**SUPPLIED DATA**
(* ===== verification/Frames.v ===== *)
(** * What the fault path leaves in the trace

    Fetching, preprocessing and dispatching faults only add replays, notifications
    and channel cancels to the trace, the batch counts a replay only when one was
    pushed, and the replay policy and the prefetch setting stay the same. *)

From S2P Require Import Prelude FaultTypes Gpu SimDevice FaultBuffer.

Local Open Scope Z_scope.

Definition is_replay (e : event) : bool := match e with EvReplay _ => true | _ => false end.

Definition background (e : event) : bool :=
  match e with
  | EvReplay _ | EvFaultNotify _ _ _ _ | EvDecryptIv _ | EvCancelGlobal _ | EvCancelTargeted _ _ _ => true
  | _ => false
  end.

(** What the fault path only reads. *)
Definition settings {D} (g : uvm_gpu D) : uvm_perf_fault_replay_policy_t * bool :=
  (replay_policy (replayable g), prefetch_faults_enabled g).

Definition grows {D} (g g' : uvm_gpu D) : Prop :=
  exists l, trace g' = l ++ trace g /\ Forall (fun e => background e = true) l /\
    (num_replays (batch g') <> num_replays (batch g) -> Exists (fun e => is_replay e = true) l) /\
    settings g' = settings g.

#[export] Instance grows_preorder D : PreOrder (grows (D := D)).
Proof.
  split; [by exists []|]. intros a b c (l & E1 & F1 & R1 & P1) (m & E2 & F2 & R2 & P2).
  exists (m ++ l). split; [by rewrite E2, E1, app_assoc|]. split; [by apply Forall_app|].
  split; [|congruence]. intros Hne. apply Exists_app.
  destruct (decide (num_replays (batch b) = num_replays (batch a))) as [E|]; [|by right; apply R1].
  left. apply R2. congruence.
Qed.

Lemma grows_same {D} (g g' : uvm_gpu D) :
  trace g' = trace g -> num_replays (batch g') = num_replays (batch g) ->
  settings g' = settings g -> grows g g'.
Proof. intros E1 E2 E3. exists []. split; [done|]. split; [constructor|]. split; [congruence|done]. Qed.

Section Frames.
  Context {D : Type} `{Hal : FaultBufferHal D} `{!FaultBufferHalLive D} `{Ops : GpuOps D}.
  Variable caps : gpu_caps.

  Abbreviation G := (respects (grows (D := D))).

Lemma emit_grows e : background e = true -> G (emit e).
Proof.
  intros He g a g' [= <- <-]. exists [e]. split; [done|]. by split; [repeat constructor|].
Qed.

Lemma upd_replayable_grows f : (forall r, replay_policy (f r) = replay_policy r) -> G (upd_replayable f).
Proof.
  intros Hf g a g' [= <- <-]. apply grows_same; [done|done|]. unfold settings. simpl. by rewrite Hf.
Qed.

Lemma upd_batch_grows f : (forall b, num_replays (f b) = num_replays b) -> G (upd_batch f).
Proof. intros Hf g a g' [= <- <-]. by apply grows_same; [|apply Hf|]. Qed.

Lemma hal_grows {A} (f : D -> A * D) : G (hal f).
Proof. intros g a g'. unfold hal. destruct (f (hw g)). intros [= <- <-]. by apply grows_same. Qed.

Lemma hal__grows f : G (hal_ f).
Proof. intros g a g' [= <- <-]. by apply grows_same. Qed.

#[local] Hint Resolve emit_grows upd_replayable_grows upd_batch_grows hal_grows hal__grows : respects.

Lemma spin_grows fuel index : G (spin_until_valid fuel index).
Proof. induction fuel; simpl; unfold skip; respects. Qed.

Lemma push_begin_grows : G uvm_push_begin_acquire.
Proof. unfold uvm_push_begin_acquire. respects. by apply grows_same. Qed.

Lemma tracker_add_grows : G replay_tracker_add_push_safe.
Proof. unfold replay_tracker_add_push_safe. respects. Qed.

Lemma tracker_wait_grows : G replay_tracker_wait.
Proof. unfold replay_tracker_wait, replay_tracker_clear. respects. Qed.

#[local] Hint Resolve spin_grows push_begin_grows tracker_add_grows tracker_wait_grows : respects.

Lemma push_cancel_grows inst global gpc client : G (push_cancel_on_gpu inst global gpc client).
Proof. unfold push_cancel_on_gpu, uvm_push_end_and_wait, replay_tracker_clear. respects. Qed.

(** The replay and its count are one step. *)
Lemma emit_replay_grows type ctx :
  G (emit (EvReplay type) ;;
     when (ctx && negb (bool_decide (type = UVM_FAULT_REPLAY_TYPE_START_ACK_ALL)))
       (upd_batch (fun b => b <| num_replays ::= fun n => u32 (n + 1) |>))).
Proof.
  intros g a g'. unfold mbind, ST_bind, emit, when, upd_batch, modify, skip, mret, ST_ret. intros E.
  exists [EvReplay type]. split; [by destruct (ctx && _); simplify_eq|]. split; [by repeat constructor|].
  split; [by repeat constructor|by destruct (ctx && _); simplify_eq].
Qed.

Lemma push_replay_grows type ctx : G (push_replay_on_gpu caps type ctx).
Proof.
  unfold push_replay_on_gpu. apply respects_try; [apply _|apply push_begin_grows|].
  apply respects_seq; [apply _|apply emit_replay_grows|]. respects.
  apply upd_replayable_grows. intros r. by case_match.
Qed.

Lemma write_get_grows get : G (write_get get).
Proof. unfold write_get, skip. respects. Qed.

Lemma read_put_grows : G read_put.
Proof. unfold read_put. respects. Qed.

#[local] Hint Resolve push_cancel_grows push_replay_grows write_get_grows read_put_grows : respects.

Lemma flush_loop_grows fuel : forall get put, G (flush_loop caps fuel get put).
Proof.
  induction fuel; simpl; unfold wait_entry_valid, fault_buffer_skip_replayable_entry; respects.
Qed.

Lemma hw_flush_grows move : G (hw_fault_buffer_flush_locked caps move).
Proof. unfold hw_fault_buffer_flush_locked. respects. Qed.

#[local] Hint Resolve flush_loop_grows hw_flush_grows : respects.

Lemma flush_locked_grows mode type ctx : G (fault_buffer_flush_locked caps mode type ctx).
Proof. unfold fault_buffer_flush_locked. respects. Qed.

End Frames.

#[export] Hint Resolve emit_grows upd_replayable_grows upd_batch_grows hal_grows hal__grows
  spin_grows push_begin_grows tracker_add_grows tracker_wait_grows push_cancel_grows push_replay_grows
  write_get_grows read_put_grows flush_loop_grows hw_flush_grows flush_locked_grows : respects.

**EXERCISE DIRECTIONS**
Please output the lines of the listing above that fall in the stretch from the one with "Lemma upd_replayable_grows f" through the one with "Lemma upd_batch_grows f", exactly and only those.

**ANSWER TO THIS TASK**
Lemma upd_replayable_grows f : (forall r, replay_policy (f r) = replay_policy r) -> G (upd_replayable f).
Proof.
  intros Hf g a g' [= <- <-]. apply grows_same; [done|done|]. unfold settings. simpl. by rewrite Hf.
Qed.

Lemma upd_batch_grows f : (forall b, num_replays (f b) = num_replays b) -> G (upd_batch f).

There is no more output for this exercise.